• _Directions_: When you reach the line containing "[extract_all_pages]), of [transform.py]" in the records below, start copying exactly, and stop once you have copied the line containing "- A page body".

• _Records for the task_:

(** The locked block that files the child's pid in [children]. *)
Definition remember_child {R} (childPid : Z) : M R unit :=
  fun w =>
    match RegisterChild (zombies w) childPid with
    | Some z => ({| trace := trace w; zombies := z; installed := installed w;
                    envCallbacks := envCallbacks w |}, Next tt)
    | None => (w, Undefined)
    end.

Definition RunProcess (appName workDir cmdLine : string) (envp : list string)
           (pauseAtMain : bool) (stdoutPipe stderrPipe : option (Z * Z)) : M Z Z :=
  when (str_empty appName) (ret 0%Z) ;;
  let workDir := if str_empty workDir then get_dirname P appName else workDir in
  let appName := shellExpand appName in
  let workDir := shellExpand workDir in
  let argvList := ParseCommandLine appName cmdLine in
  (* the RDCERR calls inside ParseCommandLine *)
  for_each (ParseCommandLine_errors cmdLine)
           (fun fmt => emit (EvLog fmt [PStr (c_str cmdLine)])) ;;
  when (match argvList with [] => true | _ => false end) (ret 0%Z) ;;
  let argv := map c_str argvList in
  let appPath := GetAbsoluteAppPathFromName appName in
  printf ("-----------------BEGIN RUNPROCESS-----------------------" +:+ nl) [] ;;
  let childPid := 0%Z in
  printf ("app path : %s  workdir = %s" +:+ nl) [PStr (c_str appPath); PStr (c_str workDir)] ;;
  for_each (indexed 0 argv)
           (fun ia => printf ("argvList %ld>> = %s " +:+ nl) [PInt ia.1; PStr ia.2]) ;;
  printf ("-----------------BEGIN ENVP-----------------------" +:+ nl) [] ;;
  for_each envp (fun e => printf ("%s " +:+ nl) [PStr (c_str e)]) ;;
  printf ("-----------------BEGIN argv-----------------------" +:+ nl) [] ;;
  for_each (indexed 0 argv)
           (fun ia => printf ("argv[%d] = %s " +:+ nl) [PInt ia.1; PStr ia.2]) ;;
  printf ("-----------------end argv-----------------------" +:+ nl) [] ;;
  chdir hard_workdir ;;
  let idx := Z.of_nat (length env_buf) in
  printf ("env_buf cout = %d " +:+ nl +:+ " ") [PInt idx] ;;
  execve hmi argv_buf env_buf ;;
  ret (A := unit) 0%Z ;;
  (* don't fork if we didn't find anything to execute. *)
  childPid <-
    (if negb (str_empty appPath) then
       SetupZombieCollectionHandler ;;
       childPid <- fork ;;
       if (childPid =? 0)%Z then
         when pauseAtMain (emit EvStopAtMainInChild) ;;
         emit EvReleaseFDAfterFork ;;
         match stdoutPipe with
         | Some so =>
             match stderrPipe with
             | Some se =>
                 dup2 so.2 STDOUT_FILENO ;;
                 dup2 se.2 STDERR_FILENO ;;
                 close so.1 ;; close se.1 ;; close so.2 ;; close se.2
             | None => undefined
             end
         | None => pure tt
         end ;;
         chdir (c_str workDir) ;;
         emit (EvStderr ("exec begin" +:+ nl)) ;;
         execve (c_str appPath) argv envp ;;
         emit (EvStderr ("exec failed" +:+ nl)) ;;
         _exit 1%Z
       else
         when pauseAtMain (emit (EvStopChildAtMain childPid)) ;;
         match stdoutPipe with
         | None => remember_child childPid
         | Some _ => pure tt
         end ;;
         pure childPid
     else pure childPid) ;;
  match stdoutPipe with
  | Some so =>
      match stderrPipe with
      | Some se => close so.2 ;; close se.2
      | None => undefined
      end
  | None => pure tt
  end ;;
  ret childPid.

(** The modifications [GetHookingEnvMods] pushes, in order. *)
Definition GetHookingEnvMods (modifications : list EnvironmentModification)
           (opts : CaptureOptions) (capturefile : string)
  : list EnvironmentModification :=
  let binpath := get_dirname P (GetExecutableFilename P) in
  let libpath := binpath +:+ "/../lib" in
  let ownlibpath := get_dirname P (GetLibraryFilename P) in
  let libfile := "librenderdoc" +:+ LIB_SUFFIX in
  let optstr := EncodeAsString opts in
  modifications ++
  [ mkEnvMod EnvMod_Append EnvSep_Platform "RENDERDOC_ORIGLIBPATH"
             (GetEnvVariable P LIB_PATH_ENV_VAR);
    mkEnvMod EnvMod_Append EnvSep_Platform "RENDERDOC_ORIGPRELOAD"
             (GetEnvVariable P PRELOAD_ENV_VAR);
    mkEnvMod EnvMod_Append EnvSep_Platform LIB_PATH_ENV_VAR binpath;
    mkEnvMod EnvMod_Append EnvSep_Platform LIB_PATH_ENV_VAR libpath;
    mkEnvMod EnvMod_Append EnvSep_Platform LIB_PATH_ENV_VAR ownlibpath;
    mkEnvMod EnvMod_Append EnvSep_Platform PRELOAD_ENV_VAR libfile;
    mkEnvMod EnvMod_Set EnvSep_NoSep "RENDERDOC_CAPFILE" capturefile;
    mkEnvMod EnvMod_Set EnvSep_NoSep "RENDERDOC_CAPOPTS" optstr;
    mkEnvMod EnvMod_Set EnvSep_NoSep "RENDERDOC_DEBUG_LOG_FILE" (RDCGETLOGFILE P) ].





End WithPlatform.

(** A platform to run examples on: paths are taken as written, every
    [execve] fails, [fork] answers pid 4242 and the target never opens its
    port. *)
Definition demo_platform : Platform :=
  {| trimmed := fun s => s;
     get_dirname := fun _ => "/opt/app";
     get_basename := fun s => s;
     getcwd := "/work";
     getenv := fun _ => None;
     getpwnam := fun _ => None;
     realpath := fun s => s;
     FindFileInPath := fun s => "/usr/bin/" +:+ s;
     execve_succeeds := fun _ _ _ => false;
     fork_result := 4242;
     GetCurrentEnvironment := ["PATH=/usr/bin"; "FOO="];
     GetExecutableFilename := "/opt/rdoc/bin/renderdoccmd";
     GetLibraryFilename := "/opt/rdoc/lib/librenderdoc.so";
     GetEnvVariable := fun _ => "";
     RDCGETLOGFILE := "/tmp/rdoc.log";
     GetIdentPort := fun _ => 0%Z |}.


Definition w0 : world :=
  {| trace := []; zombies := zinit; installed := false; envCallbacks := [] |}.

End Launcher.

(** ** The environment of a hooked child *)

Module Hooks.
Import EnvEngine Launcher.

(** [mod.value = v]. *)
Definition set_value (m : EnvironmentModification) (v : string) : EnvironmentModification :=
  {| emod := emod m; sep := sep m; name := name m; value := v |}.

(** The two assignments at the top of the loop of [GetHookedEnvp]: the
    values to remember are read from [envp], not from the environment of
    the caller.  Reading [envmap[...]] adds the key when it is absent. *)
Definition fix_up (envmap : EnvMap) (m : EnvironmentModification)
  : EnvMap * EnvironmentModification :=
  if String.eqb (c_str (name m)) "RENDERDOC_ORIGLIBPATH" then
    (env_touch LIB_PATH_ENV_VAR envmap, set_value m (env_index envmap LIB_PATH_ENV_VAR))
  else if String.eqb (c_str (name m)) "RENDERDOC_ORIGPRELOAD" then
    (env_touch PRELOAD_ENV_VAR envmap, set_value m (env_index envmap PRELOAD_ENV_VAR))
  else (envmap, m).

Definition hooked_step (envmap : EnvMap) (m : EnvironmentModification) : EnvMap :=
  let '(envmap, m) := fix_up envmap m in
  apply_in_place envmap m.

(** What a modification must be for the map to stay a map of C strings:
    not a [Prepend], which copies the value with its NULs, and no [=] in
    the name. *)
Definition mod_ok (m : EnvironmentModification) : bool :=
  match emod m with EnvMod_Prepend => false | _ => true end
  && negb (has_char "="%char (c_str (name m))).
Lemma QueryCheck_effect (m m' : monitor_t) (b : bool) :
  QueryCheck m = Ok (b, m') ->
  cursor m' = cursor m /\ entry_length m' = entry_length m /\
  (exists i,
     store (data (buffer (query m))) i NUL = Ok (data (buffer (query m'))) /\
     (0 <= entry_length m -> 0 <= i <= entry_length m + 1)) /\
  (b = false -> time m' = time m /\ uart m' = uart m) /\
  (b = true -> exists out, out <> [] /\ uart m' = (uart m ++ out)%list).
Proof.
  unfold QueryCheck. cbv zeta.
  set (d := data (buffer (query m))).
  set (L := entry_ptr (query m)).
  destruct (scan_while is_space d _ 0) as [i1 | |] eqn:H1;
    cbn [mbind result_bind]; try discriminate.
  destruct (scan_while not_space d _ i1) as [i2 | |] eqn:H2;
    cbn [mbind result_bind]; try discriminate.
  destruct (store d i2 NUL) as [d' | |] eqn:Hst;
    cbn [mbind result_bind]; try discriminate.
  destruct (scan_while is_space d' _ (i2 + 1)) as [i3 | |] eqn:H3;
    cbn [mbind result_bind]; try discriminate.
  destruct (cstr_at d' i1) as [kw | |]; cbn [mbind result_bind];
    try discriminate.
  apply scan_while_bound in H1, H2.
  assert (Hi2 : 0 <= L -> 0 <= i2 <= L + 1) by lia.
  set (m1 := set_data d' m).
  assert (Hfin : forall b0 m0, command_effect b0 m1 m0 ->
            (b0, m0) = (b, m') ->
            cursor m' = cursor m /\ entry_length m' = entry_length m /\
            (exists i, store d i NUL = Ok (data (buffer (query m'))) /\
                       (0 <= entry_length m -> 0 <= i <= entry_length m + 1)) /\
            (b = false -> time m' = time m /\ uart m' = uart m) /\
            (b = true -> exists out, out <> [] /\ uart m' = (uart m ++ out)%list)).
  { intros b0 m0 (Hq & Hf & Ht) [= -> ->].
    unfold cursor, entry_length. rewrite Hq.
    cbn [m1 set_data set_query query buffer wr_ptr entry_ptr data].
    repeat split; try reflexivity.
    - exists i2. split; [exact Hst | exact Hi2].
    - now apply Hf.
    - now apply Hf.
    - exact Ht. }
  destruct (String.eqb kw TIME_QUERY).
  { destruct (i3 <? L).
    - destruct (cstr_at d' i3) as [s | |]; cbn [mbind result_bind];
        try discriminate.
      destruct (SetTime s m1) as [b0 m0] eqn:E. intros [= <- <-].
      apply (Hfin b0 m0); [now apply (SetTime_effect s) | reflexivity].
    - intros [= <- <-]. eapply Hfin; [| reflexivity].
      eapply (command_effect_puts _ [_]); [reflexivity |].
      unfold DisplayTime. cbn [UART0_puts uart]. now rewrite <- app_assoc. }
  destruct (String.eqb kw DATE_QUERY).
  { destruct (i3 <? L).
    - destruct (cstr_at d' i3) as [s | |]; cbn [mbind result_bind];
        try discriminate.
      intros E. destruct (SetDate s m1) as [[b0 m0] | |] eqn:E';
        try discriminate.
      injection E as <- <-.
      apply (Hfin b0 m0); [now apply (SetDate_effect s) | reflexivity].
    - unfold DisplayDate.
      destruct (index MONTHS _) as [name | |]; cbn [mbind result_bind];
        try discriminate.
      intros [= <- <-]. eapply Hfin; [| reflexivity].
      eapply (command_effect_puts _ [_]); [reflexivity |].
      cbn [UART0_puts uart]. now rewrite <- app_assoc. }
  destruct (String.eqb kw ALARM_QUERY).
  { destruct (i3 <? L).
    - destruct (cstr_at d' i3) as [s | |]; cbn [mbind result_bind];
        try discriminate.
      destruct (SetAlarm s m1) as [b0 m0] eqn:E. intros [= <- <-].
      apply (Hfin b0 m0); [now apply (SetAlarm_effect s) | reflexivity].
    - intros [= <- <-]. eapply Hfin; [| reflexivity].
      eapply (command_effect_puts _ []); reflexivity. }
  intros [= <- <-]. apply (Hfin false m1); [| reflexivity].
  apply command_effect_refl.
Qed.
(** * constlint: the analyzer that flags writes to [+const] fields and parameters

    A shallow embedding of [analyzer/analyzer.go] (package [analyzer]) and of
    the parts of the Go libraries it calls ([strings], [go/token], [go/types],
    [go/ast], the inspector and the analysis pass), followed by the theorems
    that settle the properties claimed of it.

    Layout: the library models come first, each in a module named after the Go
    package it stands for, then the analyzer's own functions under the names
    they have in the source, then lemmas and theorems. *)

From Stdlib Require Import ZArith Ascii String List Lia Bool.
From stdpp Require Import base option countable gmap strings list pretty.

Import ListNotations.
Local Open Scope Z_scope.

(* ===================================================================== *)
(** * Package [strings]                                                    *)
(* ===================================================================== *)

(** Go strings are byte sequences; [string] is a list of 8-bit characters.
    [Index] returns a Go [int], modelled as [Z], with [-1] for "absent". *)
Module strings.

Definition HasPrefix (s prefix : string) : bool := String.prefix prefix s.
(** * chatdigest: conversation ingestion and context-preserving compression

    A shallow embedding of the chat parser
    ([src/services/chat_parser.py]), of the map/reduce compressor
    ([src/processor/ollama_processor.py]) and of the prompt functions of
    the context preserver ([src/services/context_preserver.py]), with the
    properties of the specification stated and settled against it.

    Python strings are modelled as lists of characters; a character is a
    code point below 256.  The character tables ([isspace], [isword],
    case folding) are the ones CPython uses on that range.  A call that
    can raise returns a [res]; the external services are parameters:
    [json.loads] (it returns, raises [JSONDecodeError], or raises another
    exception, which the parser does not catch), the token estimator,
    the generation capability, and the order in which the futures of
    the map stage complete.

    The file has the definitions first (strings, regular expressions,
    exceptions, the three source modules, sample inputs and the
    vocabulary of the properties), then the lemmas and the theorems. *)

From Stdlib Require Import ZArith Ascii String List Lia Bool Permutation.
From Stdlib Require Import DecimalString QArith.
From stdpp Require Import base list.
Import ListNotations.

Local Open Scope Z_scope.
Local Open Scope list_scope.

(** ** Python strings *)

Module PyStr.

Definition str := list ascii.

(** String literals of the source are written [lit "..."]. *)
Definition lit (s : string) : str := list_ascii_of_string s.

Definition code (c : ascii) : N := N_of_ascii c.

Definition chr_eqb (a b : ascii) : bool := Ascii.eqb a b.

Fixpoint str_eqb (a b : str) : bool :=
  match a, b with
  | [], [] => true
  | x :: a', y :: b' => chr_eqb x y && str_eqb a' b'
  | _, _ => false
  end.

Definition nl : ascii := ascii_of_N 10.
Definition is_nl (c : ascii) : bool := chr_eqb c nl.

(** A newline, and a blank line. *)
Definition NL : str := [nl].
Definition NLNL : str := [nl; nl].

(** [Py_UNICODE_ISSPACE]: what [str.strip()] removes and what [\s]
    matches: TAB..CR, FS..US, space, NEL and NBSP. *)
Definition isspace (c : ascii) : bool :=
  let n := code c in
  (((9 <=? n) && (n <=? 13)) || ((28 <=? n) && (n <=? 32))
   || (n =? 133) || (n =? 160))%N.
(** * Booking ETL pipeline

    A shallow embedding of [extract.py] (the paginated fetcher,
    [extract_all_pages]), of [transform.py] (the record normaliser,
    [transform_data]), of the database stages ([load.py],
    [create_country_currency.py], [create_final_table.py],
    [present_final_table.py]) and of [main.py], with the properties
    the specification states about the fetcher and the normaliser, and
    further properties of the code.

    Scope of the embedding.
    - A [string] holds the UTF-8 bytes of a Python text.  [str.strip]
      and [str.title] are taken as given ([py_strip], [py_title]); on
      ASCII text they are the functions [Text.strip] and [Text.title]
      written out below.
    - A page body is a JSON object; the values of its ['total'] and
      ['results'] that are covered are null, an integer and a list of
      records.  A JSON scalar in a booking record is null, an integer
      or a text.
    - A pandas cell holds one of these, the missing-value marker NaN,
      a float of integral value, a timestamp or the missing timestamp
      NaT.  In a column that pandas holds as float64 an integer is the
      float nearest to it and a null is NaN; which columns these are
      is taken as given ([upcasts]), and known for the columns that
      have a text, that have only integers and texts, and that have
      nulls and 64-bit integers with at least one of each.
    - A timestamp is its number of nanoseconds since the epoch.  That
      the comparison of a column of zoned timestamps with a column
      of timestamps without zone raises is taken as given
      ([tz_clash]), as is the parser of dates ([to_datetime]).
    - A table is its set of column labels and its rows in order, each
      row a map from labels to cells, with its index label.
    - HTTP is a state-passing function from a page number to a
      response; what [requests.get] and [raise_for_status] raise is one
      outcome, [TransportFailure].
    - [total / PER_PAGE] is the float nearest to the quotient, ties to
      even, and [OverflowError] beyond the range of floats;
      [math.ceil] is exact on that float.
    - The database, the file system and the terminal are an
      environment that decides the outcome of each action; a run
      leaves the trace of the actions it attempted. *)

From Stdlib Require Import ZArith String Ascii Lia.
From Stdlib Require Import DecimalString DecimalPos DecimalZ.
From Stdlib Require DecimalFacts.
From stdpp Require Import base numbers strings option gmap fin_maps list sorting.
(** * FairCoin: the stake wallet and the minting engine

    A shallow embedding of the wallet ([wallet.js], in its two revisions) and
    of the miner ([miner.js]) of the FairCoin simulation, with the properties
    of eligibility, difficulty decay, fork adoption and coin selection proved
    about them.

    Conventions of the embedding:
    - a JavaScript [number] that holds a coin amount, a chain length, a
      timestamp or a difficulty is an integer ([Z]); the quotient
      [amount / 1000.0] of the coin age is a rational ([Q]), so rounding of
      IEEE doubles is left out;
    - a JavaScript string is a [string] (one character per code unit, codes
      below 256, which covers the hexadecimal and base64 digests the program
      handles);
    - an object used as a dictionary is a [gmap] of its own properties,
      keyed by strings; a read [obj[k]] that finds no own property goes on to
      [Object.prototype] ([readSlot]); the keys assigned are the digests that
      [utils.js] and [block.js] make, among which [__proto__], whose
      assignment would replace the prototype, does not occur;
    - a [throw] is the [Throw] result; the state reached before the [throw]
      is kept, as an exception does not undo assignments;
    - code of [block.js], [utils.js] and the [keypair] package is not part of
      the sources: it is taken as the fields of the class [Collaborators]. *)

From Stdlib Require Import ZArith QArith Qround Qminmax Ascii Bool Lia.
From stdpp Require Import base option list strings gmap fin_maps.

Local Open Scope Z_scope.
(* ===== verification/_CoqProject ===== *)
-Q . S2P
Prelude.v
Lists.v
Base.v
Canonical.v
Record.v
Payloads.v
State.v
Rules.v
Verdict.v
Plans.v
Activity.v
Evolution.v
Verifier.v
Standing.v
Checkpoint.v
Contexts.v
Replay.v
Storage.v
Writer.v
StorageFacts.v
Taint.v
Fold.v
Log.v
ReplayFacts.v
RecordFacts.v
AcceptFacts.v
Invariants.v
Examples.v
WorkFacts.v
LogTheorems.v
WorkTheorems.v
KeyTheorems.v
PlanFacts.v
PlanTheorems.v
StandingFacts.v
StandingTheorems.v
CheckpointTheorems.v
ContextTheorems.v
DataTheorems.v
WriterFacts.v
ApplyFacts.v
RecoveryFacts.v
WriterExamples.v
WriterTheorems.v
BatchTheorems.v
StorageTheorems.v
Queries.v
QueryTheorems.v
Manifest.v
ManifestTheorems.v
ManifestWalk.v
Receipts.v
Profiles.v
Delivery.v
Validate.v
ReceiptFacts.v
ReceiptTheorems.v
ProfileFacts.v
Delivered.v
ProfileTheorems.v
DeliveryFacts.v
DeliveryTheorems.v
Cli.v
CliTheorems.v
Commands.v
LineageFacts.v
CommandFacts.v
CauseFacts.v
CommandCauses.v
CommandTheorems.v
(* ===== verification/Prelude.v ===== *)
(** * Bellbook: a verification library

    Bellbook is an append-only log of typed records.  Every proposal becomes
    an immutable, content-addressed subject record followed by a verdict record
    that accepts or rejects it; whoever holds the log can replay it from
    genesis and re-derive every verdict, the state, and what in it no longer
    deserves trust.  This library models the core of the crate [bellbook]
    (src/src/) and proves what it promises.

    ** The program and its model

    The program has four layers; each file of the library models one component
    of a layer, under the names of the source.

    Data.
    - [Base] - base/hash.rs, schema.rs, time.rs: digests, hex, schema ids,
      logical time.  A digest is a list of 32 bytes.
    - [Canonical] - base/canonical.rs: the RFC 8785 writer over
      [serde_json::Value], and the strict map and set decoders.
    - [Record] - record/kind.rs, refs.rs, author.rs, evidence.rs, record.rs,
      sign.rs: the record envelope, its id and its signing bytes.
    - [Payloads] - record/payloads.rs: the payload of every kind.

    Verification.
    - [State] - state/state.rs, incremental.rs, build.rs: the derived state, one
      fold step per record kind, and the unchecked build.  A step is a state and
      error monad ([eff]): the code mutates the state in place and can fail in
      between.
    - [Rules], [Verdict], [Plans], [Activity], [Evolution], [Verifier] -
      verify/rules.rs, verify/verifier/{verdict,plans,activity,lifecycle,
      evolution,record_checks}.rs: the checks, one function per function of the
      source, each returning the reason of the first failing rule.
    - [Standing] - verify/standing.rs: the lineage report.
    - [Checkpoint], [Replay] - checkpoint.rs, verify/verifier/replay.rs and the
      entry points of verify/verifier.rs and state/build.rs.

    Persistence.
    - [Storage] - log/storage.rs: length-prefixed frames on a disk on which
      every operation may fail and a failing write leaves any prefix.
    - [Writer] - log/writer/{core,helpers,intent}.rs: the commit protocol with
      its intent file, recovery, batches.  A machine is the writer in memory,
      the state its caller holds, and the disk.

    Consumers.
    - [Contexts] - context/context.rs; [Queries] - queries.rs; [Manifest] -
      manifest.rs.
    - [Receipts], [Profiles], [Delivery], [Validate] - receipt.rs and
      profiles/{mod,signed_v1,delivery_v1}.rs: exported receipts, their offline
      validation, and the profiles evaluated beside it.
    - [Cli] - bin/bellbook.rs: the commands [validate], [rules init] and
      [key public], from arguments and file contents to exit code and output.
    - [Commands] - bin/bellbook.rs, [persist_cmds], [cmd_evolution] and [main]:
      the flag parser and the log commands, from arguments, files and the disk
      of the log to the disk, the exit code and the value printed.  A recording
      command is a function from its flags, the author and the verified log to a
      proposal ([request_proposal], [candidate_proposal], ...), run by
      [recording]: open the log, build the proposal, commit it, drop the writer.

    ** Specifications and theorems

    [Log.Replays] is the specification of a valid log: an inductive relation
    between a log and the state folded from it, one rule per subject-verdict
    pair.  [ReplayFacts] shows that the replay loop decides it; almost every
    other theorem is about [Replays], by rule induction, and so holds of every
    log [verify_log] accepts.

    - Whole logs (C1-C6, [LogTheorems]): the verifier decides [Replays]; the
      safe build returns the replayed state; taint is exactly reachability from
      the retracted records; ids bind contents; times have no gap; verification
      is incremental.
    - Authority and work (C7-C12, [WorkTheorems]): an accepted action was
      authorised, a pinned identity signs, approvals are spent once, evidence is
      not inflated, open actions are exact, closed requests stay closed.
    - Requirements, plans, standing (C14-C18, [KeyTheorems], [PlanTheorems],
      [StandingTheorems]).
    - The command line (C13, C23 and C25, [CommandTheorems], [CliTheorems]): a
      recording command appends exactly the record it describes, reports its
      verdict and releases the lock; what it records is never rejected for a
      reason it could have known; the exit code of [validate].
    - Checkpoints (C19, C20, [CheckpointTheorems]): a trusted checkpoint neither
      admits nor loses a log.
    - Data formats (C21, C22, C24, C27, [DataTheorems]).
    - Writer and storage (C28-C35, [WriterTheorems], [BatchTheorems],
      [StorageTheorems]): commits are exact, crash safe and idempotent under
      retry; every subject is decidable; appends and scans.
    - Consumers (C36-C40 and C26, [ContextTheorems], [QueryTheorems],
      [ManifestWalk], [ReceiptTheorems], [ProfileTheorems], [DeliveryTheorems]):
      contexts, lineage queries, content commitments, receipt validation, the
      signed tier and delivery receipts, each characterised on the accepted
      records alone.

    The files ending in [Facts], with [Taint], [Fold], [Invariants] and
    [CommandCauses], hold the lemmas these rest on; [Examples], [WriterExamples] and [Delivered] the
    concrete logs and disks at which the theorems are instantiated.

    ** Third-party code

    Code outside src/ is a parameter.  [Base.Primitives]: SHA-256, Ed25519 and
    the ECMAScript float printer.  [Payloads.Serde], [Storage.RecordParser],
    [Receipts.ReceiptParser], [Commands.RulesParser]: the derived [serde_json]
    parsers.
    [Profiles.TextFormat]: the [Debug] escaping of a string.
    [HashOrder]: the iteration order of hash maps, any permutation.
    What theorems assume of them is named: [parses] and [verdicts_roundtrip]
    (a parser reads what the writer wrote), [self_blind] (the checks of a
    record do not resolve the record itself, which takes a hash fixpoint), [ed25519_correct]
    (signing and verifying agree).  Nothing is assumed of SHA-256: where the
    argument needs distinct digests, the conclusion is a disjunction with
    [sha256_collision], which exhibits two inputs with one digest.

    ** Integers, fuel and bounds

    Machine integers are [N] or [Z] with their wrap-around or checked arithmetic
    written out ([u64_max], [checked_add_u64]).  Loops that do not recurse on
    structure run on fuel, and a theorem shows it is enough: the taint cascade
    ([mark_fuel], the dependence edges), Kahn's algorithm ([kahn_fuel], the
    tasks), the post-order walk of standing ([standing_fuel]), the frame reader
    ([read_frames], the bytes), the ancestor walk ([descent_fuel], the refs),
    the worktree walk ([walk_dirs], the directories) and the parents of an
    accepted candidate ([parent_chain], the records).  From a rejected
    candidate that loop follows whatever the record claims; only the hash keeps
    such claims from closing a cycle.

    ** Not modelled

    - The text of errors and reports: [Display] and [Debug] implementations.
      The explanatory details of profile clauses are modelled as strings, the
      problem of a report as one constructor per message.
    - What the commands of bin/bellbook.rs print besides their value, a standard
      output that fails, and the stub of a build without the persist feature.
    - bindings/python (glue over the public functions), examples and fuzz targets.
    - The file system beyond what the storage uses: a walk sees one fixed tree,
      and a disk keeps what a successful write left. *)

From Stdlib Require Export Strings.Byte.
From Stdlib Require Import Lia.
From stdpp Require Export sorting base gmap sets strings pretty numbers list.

• _Solution below_:
    [extract_all_pages]), of [transform.py] (the record normaliser,
    [transform_data]), of the database stages ([load.py],
    [create_country_currency.py], [create_final_table.py],
    [present_final_table.py]) and of [main.py], with the properties
    the specification states about the fetcher and the normaliser, and
    further properties of the code.

    Scope of the embedding.
    - A [string] holds the UTF-8 bytes of a Python text.  [str.strip]
      and [str.title] are taken as given ([py_strip], [py_title]); on
      ASCII text they are the functions [Text.strip] and [Text.title]
      written out below.
    - A page body is a JSON object; the values of its ['total'] and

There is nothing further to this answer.